速読の訓練では、この視野を更に拡大する。2行、3行をいっぺんに読むこともできる。視覚は情報の把握が非常に早いので文字をインプットした後に情報を脳内で再構成するという処理に近い。もっというと視野から一気にインプットした情報のうち無意識の理解にまかせてしまう部分と理性的な理解にとどめておく部分と処理を分けて一気に意味化することができる。ロラン・バルトが「これはエクリチュールについての本である。日本を使って、私が関心を抱くエクリチュールの問題について書いた。」という文節を見たとき、日本と私(ロラン・バルト)とエクリチュール」についての関係を読むことができればよいのであって、これらの文章のてにおはが何であっても構わない。
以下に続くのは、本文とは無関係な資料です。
Lemma apply_subst_shares_dict_witness :
  ∃ g' ts, apply_subst (λ _, "h") (mk_gen_state (sample_gen ["notes.in"; "more.in"]) [])
      = (Ok (), mk_gen_state g' [[]]) ∧
    g_tasks g' = ts ∧ length ts = 2%nat ∧
    Forall (λ t, t_dict t = Some 0%nat ∧ t_fun t = Some SubstFunc) ts.
Proof.
  destruct (apply_subst_shares_dict (λ _, "h") (sample_gen ["notes.in"; "more.in"]) []
    [mk_path_node false "notes.in"; mk_path_node false "more.in"] ["process_rule"])
    as (g' & ts & E & Hts & Hlen & _ & Hf).
  - reflexivity.
  - reflexivity.
  - reflexivity.
  - exists ["notes.in"; "more.in"], []. split; [done|]. split; [|done].
    by repeat constructor.
  - by exists g', ts.
Defined.
End TaskGenFacts.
ある数学者が「私は数学を通して人生についての本を書いた」といったものと同じ文脈だ。読書は読む量に比例して文章のコンテクストや構成を組織的に理解が可能になる。理解の組織化と物理的な視野を広げる訓練をすると、最終的には1ページをまるっと理解し読む、いわゆるフォトリーディングに近い読み方になってくる。
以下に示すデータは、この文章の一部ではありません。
Lemma deps_loop ds s s' : py_for ds add_dep s = (Ok (), s') →
  s' = mk_ap (ap_argv s) (after_all (ds ≫= dep_tasks) <$> ap_task s) (ap_posted s ++ (dep_id <$> ds)).
Proof.
  revert s. induction ds as [|d ds IH]; intros s; cbn.
  - intros [= <-]. destruct s as [a t p]. cbn. rewrite app_nil_r. by destruct t.
  - intros Hr. runsteps. unfold add_dep in *. runsteps.
    rewrite run_after_loop in *. simplify_eq. apply IH in H1 as ->.
    destruct s as [a t p]. cbn. f_equal; [|by rewrite <- app_assoc].
    destruct t; cbn; [|done]. unfold after_all. by rewrite foldl_app.
Qed.

(** how a task is made from the attributes of its generator *)
Record made_from (self : @attrs N) (t : @command_output N) : Prop := {
  mf_command : ∃ n, command_of path self = Ok (k_command t, n);
  mf_args : Forall2 resolves (argv self) (k_command_args t);
  mf_cwd : k_cwd t = Some variant_dir;
  mf_env : k_os_env t = os_env self;
  mf_stdin : stream_node path find_resource (stdin self) = Ok (k_stdin t);
  mf_stdout : stream_node path find_or_declare (stdout self) = Ok (k_stdout t);
  mf_stderr : stream_node path find_or_declare (stderr self) = Ok (k_stderr t);
  mf_inputs : ∃ h, hidden_nodes path path_text find_resource (hidden_inputs self) = Ok h ∧
    k_inputs t = file_nodes InputFile (k_command_args t) ++ node_list (k_stdin t) ++ h;
  mf_outputs : ∃ h, hidden_nodes path path_text find_or_declare (hidden_outputs self) = Ok h ∧
    k_outputs t = file_nodes OutputFile (k_command_args t) ++ node_list (k_stdout t) ++
                  node_list (k_stderr t) ++ h;
  mf_has_inputs : k_inputs t = [] → no_inputs = true;
  mf_has_outputs : k_outputs t = [] → no_outputs = true;
  mf_after : k_run_after t = dependencies self ≫= dep_tasks;
  mf_always : k_always t = match k_inputs t with [] => true | _ => false end;
  mf_python : k_inputs t = [] → python3 = false
}.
通常、一行ずつ読むのがノーマルな方法であるが、速読を訓練中には一行を視覚的に負いながら左右の行、つまりもうすでに読んでしまった行と次によむ行を同時に視覚にインプットしてゆく。意味化するとスピードを損なうので視覚として記憶する。現在読んでいる行を意味化しつつ、次の行の単語を視覚に入れ(予想し)、先程読んだ行の単語を視覚に入れ(復習し)という作業を同時に行ってゆく。

高機能自閉症的・アスペルガー症候群的な速読

私の友人に永遠に録画することができる人間がいる。録画媒体の容量はほぼ無限大である。学校の授業でノートをとったりはしない。なぜならテストの際に授業の風景を再生すればよいだけだからだ。急いでいるときは早回しをすることもできる。録画しているものなので、いつでもどこでも過去にあった映像に関しては何でも再生できる。彼はいわゆる高機能自閉症であり、この能力のおかげで記憶力が凄まじく見える。(実際は何も記憶していない。記録しているだけである。)彼は読書をする際もその読書を映像として録画するので、いつでも呼び出すことができる。この能力については実際のところ神経学的・精神医学的には何もわかっていない。しかしこれらのことは本当に存在するということだけはわかっている。